-- RECORDS PROVIDED follows --

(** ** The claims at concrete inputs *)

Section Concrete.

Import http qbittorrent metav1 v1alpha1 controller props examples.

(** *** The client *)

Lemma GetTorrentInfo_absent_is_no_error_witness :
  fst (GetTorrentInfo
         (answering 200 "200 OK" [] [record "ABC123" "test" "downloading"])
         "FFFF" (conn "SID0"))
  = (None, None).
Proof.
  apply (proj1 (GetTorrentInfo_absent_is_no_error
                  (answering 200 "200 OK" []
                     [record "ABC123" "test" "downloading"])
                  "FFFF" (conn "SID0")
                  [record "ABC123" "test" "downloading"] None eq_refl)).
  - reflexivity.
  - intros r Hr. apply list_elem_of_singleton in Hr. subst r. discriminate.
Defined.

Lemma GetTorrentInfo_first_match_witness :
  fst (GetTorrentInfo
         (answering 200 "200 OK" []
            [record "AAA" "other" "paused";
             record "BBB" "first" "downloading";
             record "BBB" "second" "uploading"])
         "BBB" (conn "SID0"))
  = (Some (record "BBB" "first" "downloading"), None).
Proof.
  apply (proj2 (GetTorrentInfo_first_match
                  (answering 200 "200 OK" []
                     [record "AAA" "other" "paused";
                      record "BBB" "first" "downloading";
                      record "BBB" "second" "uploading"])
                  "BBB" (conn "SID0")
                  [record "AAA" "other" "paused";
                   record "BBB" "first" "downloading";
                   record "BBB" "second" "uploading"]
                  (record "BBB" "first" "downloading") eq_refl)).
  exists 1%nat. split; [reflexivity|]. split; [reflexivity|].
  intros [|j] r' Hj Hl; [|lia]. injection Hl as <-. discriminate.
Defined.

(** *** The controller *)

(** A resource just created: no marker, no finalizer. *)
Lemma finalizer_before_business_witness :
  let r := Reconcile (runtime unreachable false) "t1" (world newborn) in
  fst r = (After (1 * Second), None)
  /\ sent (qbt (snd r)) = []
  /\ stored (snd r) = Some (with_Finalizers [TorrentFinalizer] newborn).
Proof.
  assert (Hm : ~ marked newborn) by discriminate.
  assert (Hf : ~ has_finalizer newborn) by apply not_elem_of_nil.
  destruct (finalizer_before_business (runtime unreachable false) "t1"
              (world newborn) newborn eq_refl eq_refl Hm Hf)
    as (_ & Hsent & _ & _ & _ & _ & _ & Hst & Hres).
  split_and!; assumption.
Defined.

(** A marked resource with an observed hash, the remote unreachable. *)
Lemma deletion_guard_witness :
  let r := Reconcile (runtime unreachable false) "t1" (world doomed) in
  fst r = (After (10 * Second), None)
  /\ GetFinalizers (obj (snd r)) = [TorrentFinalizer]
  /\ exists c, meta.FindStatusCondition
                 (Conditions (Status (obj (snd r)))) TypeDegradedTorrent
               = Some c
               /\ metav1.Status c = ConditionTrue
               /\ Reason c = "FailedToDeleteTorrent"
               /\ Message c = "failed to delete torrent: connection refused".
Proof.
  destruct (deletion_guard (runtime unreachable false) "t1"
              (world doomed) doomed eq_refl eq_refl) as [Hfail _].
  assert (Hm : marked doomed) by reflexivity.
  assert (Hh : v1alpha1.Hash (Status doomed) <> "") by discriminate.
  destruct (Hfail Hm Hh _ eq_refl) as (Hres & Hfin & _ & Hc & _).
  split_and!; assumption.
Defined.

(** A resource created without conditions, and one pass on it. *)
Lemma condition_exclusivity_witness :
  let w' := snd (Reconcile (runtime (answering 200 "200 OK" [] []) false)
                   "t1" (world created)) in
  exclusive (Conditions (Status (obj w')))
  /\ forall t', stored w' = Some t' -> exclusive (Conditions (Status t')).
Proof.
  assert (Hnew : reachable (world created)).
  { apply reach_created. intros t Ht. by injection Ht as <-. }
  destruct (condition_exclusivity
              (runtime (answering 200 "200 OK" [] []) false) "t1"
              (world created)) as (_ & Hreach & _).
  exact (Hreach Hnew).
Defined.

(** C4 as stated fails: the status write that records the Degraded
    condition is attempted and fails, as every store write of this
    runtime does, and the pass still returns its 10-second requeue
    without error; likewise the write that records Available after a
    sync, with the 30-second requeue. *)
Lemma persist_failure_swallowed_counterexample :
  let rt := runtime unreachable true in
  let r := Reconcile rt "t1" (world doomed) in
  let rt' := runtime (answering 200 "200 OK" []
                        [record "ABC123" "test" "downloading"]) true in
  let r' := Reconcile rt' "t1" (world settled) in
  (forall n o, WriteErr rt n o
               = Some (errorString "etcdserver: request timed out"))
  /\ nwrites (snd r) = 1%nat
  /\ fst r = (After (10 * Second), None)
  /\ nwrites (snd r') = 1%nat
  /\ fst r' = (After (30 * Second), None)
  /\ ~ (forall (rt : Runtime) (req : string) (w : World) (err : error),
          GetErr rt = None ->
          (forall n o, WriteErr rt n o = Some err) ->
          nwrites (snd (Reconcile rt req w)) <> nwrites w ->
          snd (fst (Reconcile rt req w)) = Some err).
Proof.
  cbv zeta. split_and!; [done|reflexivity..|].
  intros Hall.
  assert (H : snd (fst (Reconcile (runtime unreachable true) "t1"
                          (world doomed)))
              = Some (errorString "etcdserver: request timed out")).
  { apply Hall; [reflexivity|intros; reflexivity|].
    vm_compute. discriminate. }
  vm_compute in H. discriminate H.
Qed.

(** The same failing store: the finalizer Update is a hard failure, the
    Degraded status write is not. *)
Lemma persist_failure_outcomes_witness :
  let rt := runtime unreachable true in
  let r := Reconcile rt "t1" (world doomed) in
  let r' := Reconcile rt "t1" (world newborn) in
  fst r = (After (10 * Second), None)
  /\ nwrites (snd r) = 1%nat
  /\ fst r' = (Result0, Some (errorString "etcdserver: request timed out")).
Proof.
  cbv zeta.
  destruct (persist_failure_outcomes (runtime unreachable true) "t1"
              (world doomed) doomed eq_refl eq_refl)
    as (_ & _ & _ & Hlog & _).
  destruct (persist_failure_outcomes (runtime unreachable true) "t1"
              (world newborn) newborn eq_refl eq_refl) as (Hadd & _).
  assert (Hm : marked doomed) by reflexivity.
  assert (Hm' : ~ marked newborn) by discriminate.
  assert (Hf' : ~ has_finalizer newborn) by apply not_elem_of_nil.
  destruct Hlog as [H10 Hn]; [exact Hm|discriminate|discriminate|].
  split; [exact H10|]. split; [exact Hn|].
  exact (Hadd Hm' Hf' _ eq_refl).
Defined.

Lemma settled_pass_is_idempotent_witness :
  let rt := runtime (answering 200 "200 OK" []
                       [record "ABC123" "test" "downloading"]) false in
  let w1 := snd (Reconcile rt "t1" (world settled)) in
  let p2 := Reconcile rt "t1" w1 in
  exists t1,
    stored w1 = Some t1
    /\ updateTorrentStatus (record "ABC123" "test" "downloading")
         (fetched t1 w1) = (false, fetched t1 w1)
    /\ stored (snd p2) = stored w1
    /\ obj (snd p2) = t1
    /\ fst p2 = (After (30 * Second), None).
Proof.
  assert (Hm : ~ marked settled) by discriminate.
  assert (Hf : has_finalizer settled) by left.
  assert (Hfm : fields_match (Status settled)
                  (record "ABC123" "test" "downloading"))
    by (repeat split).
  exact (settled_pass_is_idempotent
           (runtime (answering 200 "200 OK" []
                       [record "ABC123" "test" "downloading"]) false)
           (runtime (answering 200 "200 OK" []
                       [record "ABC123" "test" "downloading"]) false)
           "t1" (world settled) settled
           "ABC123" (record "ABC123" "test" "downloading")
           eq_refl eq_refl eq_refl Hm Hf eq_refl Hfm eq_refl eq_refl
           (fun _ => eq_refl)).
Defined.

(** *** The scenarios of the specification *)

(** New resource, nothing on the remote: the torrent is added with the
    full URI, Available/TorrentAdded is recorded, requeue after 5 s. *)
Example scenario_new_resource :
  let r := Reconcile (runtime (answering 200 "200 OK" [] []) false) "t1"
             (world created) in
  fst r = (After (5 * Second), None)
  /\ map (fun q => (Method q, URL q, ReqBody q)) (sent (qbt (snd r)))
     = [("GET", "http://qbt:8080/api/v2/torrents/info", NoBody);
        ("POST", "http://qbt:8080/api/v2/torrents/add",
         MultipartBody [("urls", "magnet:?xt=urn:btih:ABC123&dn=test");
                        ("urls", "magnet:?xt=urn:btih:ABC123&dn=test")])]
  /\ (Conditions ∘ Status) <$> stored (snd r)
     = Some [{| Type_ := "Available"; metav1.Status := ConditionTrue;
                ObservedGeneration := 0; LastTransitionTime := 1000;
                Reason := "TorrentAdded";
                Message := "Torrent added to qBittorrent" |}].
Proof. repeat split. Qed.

-- RECORDS PROVIDED concluded --
-- RECORDS PROVIDED follows --

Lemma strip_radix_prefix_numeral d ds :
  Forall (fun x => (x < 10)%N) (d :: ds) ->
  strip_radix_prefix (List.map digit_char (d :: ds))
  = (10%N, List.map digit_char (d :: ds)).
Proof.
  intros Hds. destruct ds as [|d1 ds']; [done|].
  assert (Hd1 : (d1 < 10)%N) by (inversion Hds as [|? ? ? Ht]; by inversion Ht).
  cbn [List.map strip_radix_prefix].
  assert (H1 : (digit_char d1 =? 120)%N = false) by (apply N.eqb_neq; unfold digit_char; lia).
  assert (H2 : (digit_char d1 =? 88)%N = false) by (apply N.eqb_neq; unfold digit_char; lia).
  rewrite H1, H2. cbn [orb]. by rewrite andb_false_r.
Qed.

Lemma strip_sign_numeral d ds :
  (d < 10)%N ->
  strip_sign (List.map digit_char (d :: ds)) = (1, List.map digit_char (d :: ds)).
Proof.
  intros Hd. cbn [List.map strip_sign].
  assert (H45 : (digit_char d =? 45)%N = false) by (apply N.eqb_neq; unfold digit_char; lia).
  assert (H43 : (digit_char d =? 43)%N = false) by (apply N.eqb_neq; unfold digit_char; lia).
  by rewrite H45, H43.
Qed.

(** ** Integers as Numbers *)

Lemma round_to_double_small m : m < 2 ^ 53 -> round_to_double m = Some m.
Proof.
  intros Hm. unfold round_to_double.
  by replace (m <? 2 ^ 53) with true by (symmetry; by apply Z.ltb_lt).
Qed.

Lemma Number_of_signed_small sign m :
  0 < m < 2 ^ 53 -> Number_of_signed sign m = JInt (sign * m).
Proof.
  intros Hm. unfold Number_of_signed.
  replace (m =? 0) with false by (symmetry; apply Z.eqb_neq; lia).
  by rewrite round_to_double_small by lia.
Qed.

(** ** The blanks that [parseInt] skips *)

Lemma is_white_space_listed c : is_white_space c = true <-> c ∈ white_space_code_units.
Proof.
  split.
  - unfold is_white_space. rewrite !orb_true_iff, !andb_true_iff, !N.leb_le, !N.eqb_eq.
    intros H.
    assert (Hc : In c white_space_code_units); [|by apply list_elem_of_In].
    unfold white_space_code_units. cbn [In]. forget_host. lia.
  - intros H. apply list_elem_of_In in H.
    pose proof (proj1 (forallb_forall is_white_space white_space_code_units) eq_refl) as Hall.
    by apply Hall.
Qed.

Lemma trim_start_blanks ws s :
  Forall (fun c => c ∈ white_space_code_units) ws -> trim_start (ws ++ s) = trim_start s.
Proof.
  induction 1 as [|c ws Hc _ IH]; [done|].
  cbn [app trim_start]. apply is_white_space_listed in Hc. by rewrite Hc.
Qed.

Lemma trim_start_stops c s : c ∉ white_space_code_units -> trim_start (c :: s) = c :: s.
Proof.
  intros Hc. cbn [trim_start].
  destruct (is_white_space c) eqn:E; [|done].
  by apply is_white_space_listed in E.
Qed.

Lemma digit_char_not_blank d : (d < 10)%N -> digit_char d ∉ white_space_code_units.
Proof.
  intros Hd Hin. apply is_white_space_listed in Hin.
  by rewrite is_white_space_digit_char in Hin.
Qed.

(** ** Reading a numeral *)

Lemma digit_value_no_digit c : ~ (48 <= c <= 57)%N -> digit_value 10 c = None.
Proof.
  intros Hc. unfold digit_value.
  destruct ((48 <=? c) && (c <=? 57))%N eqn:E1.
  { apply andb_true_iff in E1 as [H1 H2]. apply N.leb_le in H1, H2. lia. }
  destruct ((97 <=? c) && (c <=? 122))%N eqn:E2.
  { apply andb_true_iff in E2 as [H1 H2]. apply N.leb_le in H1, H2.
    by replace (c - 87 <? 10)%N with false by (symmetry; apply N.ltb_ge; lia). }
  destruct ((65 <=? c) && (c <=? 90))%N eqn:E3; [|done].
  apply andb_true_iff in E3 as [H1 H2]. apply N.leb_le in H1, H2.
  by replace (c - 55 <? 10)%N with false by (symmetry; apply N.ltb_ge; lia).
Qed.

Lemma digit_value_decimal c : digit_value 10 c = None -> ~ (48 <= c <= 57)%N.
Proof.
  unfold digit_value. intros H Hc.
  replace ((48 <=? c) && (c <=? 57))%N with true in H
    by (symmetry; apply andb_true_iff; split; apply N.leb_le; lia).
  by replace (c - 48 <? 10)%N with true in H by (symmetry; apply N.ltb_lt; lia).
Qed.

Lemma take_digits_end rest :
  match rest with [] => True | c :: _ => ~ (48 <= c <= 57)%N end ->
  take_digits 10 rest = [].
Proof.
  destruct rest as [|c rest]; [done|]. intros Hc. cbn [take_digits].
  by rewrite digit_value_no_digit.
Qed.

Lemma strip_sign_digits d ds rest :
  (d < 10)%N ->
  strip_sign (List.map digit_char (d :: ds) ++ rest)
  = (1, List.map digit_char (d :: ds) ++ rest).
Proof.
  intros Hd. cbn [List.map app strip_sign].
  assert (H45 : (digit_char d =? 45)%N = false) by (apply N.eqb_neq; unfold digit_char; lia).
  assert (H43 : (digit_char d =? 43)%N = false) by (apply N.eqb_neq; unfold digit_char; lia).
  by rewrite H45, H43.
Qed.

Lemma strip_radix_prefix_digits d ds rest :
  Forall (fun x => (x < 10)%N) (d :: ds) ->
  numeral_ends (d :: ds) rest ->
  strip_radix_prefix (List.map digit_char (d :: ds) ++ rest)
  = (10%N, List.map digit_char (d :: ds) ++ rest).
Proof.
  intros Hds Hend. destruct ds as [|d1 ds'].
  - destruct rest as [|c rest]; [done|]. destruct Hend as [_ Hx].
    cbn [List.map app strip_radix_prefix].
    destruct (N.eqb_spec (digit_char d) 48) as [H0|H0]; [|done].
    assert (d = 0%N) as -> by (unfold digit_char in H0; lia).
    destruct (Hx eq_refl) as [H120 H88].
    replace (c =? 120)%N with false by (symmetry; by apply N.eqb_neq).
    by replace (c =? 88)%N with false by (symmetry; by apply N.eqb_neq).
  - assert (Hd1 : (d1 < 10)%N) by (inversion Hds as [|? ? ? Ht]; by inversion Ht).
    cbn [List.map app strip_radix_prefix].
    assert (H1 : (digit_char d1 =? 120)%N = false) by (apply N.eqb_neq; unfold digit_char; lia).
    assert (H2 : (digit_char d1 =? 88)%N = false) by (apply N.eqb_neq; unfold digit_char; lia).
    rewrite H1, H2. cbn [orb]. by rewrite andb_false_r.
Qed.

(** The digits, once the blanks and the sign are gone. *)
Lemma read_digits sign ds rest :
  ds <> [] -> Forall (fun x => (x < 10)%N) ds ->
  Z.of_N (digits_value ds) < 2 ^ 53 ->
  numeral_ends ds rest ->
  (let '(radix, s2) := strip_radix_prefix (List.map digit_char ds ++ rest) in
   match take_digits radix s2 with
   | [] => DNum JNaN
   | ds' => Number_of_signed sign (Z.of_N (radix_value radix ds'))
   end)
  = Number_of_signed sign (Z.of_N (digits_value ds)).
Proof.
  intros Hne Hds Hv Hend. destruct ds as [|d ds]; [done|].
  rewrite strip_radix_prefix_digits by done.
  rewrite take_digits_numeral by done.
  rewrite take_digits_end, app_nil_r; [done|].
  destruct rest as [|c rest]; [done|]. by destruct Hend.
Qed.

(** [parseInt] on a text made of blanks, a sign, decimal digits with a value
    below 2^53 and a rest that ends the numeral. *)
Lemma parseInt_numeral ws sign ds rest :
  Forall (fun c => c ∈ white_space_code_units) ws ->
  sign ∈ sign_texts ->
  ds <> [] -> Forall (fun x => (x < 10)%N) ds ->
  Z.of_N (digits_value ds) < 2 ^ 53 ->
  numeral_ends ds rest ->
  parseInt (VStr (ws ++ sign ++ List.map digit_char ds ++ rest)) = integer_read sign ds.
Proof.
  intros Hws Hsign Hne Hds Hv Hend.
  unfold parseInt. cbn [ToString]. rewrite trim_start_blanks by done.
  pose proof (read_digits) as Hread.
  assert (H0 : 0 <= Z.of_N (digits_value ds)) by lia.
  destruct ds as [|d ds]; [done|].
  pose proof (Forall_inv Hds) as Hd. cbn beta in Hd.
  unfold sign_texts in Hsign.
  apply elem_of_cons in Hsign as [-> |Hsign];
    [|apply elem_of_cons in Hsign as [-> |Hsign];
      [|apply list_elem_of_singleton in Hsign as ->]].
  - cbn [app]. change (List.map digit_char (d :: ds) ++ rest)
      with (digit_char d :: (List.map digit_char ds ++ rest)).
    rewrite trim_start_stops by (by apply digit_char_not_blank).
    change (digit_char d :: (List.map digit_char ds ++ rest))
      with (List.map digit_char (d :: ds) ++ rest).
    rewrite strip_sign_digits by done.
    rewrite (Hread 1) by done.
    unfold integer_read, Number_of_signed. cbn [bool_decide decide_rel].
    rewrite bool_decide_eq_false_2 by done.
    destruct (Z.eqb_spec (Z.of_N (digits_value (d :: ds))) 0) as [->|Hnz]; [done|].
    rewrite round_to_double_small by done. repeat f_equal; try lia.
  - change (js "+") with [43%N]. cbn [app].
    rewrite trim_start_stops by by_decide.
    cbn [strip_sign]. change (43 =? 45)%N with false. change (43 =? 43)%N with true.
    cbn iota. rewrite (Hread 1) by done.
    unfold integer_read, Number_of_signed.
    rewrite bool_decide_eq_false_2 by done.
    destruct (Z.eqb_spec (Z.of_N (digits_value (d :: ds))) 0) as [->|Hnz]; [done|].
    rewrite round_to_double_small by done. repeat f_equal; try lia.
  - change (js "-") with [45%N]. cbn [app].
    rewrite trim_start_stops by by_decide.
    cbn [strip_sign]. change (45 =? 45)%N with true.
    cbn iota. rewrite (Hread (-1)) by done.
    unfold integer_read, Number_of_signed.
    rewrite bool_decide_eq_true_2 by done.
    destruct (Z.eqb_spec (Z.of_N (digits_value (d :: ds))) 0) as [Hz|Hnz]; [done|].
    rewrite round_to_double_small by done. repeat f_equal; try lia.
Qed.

-- RECORDS PROVIDED concluded --

Please copy the lines above from the line with "(** ** The claims at concrete inputs *)" up to and including the line with "destruct (finalizer_before_business (runtime", exactly as written and with nothing else.

(** ** The claims at concrete inputs *)

Section Concrete.

Import http qbittorrent metav1 v1alpha1 controller props examples.

(** *** The client *)

Lemma GetTorrentInfo_absent_is_no_error_witness :
  fst (GetTorrentInfo
         (answering 200 "200 OK" [] [record "ABC123" "test" "downloading"])
         "FFFF" (conn "SID0"))
  = (None, None).
Proof.
  apply (proj1 (GetTorrentInfo_absent_is_no_error
                  (answering 200 "200 OK" []
                     [record "ABC123" "test" "downloading"])
                  "FFFF" (conn "SID0")
                  [record "ABC123" "test" "downloading"] None eq_refl)).
  - reflexivity.
  - intros r Hr. apply list_elem_of_singleton in Hr. subst r. discriminate.
Defined.

Lemma GetTorrentInfo_first_match_witness :
  fst (GetTorrentInfo
         (answering 200 "200 OK" []
            [record "AAA" "other" "paused";
             record "BBB" "first" "downloading";
             record "BBB" "second" "uploading"])
         "BBB" (conn "SID0"))
  = (Some (record "BBB" "first" "downloading"), None).
Proof.
  apply (proj2 (GetTorrentInfo_first_match
                  (answering 200 "200 OK" []
                     [record "AAA" "other" "paused";
                      record "BBB" "first" "downloading";
                      record "BBB" "second" "uploading"])
                  "BBB" (conn "SID0")
                  [record "AAA" "other" "paused";
                   record "BBB" "first" "downloading";
                   record "BBB" "second" "uploading"]
                  (record "BBB" "first" "downloading") eq_refl)).
  exists 1%nat. split; [reflexivity|]. split; [reflexivity|].
  intros [|j] r' Hj Hl; [|lia]. injection Hl as <-. discriminate.
Defined.

(** *** The controller *)

(** A resource just created: no marker, no finalizer. *)
Lemma finalizer_before_business_witness :
  let r := Reconcile (runtime unreachable false) "t1" (world newborn) in
  fst r = (After (1 * Second), None)
  /\ sent (qbt (snd r)) = []
  /\ stored (snd r) = Some (with_Finalizers [TorrentFinalizer] newborn).
Proof.
  assert (Hm : ~ marked newborn) by discriminate.
  assert (Hf : ~ has_finalizer newborn) by apply not_elem_of_nil.
  destruct (finalizer_before_business (runtime unreachable false) "t1"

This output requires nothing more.